[[ TASK INPUT open ]]

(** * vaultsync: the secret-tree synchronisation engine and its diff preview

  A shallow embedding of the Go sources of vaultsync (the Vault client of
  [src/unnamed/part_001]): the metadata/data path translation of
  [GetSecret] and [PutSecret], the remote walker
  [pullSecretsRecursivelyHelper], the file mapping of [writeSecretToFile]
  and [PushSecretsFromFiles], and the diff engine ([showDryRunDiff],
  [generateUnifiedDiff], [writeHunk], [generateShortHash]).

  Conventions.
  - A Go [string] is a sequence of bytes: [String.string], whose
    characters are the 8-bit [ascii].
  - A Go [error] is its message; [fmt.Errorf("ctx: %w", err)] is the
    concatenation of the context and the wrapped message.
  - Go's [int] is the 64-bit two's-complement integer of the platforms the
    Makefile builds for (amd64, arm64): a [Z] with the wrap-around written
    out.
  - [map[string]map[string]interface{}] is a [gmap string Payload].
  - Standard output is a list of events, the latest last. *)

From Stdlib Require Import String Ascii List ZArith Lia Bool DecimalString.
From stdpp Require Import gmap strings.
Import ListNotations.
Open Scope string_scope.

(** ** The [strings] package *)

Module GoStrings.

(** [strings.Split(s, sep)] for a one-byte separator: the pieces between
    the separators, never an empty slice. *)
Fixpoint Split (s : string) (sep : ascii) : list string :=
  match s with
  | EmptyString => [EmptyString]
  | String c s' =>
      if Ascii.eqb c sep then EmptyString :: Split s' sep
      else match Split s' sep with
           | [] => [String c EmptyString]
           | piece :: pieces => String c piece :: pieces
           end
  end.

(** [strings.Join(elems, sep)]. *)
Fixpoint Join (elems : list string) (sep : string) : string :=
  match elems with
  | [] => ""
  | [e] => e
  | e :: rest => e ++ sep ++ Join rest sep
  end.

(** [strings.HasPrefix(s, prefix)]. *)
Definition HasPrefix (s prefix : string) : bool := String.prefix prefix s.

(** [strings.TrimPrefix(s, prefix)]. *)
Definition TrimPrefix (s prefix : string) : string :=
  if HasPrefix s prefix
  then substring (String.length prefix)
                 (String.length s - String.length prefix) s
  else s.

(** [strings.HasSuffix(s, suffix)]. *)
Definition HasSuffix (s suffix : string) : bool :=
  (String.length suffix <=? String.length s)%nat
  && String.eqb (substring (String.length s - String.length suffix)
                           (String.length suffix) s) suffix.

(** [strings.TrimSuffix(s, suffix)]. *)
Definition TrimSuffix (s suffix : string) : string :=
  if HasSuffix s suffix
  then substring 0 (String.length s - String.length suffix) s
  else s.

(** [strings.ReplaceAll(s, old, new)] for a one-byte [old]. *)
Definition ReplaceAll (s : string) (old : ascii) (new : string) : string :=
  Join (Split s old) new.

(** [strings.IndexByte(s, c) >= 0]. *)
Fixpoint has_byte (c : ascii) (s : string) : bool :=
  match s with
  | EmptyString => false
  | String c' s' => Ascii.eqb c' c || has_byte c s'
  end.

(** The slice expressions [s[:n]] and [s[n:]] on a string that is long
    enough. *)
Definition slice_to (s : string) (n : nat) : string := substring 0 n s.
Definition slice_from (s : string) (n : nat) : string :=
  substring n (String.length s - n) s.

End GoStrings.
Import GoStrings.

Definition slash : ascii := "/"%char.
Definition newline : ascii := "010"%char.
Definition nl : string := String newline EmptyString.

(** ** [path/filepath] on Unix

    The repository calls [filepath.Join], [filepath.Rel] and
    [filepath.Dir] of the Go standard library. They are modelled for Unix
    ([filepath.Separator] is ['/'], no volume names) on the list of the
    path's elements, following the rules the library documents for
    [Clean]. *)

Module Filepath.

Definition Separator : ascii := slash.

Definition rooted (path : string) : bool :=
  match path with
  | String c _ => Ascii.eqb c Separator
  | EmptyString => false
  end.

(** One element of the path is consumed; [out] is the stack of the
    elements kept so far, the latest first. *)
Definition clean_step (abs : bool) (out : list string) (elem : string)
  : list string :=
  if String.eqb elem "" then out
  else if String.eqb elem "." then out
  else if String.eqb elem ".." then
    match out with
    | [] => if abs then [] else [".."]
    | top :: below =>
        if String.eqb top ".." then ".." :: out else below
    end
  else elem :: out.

[[ TASK INPUT closed ]]
[[ TASK INPUT open ]]

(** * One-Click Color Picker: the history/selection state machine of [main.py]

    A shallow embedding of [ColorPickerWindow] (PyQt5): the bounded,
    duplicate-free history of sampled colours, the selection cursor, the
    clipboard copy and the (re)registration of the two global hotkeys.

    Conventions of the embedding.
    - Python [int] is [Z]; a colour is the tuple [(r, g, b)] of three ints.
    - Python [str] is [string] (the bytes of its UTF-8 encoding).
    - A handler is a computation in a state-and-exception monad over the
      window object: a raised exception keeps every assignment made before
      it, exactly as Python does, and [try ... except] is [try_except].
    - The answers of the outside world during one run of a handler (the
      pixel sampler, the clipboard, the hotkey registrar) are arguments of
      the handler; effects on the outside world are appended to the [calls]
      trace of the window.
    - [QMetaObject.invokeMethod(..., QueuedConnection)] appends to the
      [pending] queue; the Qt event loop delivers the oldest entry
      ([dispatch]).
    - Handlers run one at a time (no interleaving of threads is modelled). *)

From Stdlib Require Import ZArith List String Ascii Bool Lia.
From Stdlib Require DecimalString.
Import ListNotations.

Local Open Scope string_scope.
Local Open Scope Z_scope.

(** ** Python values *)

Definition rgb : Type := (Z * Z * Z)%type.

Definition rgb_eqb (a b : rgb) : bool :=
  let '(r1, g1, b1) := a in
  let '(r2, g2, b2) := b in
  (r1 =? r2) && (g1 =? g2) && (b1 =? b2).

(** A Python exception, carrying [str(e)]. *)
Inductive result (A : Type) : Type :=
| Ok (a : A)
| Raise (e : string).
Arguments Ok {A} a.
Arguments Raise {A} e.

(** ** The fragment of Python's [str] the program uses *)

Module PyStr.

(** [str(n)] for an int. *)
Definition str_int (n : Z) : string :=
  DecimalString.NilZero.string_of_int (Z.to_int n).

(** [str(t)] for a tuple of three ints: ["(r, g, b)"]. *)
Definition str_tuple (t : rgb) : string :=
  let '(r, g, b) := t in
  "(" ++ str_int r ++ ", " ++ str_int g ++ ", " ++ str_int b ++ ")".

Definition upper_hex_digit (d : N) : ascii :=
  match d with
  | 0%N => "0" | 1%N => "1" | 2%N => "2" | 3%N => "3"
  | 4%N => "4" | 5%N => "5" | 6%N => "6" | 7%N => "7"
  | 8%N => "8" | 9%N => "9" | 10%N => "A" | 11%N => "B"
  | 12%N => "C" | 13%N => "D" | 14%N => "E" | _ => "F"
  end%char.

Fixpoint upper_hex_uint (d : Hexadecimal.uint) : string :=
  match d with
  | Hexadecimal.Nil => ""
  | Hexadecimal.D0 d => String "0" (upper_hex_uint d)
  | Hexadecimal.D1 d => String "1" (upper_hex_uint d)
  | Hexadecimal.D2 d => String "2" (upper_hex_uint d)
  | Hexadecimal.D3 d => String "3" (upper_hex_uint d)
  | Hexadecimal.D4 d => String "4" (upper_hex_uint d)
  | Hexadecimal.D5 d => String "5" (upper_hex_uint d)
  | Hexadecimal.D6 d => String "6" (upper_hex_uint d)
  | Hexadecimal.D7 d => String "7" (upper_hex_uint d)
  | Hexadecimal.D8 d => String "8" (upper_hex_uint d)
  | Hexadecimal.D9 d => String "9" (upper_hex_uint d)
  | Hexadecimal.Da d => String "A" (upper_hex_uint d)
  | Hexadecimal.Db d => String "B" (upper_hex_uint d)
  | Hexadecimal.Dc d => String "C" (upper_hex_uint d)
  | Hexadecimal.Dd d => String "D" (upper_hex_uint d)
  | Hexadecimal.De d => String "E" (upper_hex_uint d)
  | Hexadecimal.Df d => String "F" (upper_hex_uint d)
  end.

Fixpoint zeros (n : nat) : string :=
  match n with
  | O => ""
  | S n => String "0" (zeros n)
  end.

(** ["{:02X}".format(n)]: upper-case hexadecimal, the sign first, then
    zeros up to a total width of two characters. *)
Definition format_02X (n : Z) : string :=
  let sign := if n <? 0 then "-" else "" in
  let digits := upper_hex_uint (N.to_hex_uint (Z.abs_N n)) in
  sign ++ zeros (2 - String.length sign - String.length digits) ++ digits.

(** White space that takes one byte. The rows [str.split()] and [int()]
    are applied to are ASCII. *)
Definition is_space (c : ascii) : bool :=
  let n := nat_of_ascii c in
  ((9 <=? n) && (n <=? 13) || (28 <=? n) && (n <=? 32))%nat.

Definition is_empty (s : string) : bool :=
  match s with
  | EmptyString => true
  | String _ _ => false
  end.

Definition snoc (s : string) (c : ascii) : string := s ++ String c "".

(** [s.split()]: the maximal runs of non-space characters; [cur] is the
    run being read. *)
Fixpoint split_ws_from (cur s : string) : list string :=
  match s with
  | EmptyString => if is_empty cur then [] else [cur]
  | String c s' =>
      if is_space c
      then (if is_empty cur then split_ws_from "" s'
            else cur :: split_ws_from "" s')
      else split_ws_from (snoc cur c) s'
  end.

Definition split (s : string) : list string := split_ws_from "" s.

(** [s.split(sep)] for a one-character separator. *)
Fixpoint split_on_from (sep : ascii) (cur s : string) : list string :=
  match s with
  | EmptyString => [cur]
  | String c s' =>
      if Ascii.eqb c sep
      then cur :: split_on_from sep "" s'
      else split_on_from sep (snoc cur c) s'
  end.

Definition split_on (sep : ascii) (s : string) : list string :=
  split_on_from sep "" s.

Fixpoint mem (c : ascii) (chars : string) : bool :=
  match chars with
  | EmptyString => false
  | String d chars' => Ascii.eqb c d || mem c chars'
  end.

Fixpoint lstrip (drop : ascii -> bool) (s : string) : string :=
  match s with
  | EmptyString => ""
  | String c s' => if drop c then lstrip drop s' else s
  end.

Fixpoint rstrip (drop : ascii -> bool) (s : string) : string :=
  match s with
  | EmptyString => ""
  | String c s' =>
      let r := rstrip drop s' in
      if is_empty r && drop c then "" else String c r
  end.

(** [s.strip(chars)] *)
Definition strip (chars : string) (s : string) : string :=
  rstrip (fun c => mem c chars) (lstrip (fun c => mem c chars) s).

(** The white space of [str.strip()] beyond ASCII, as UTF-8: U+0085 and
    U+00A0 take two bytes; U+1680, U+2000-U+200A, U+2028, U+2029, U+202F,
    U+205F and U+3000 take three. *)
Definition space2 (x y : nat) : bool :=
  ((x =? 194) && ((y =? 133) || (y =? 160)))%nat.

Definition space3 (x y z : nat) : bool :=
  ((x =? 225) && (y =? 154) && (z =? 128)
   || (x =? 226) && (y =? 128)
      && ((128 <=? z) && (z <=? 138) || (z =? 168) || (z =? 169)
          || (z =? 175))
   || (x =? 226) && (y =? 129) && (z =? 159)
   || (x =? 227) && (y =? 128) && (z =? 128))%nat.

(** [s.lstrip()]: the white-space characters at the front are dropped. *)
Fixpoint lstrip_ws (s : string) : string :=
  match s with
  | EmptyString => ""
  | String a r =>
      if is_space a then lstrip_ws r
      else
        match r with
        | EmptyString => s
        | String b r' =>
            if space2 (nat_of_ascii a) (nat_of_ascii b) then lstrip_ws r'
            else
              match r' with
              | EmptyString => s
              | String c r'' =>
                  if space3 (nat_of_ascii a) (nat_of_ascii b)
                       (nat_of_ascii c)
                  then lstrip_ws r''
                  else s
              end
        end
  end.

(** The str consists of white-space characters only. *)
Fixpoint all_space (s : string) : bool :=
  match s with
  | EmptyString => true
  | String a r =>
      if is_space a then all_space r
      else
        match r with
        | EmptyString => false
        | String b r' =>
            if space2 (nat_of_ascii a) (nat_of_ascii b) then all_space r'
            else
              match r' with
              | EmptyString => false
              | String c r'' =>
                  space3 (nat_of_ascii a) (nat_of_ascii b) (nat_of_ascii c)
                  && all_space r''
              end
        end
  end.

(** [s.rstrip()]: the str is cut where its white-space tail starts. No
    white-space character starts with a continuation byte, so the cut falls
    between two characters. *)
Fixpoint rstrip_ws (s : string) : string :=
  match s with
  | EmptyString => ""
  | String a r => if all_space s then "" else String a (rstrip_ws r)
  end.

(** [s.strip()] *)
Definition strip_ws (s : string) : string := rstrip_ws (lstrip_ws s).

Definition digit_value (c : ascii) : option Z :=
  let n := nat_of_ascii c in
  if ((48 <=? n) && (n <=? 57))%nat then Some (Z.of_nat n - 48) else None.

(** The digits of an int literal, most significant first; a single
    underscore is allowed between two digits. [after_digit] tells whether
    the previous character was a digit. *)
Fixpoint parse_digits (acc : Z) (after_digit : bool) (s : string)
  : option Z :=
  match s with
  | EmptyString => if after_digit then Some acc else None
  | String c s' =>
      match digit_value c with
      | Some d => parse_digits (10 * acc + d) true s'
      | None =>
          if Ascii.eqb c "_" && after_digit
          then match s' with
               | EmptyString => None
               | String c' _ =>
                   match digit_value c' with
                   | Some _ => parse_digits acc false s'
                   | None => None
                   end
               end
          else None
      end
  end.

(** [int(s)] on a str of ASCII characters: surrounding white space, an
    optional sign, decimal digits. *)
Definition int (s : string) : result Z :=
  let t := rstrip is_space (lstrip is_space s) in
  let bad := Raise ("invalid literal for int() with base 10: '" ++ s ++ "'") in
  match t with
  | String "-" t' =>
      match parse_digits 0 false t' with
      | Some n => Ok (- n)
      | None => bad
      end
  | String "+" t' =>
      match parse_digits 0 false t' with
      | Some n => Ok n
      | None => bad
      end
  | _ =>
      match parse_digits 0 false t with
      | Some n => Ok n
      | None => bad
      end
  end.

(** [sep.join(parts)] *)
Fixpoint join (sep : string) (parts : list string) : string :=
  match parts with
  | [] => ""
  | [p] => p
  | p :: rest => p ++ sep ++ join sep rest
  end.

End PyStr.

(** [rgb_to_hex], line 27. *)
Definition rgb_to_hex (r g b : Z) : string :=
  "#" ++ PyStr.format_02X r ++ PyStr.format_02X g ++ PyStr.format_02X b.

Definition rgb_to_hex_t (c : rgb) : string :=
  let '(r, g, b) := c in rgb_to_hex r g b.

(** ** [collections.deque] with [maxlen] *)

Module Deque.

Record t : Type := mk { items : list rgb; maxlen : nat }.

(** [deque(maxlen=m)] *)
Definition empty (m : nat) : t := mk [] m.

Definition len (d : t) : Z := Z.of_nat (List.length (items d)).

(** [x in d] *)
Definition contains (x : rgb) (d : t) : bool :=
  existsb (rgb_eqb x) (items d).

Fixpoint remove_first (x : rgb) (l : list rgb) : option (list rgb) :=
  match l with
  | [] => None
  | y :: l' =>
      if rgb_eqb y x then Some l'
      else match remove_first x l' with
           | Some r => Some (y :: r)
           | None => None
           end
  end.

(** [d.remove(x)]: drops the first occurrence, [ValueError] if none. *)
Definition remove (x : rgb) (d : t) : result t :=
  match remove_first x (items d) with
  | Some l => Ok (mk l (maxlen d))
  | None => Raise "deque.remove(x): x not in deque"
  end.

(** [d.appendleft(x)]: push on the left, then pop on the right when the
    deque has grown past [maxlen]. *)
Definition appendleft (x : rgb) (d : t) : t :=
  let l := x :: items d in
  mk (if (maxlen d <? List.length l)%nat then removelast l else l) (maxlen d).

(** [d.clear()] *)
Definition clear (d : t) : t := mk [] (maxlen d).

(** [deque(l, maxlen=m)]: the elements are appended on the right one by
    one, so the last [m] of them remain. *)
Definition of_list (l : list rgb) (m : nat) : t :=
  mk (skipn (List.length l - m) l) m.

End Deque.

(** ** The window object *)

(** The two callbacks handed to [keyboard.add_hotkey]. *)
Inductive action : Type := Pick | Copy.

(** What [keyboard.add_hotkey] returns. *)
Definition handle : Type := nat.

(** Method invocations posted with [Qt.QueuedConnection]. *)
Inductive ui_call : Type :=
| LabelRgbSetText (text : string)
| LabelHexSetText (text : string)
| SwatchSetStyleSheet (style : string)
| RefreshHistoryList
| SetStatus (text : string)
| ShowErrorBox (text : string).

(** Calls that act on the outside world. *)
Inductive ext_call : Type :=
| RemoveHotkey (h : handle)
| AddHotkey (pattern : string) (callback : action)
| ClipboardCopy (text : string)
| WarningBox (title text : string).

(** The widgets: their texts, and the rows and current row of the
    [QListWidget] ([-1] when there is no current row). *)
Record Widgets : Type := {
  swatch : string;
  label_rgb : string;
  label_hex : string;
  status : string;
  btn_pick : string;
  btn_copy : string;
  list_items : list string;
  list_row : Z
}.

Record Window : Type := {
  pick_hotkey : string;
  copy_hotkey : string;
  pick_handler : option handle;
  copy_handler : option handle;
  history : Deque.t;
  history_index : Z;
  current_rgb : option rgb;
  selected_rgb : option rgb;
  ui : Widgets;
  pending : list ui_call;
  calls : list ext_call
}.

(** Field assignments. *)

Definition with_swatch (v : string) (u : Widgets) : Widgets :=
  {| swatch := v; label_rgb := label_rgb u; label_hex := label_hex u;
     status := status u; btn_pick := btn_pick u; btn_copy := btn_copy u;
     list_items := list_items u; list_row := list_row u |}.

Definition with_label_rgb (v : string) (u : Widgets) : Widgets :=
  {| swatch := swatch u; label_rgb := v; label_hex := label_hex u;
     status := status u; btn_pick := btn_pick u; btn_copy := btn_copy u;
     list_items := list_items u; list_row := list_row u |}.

[[ TASK INPUT closed ]]

- HOW TO COMPLETE THIS TASK -
After locating the line with "(** * vaultsync: the" in the material above, return it and each line after it exactly, ending at the line with "(** ** The [strings] package *)".

- ANSWER BOX -
(** * vaultsync: the secret-tree synchronisation engine and its diff preview

  A shallow embedding of the Go sources of vaultsync (the Vault client of
  [src/unnamed/part_001]): the metadata/data path translation of
  [GetSecret] and [PutSecret], the remote walker
  [pullSecretsRecursivelyHelper], the file mapping of [writeSecretToFile]
  and [PushSecretsFromFiles], and the diff engine ([showDryRunDiff],
  [generateUnifiedDiff], [writeHunk], [generateShortHash]).

  Conventions.
  - A Go [string] is a sequence of bytes: [String.string], whose
    characters are the 8-bit [ascii].
  - A Go [error] is its message; [fmt.Errorf("ctx: %w", err)] is the
    concatenation of the context and the wrapped message.
  - Go's [int] is the 64-bit two's-complement integer of the platforms the
    Makefile builds for (amd64, arm64): a [Z] with the wrap-around written
    out.
  - [map[string]map[string]interface{}] is a [gmap string Payload].
  - Standard output is a list of events, the latest last. *)

From Stdlib Require Import String Ascii List ZArith Lia Bool DecimalString.
From stdpp Require Import gmap strings.
Import ListNotations.
Open Scope string_scope.

(** ** The [strings] package *)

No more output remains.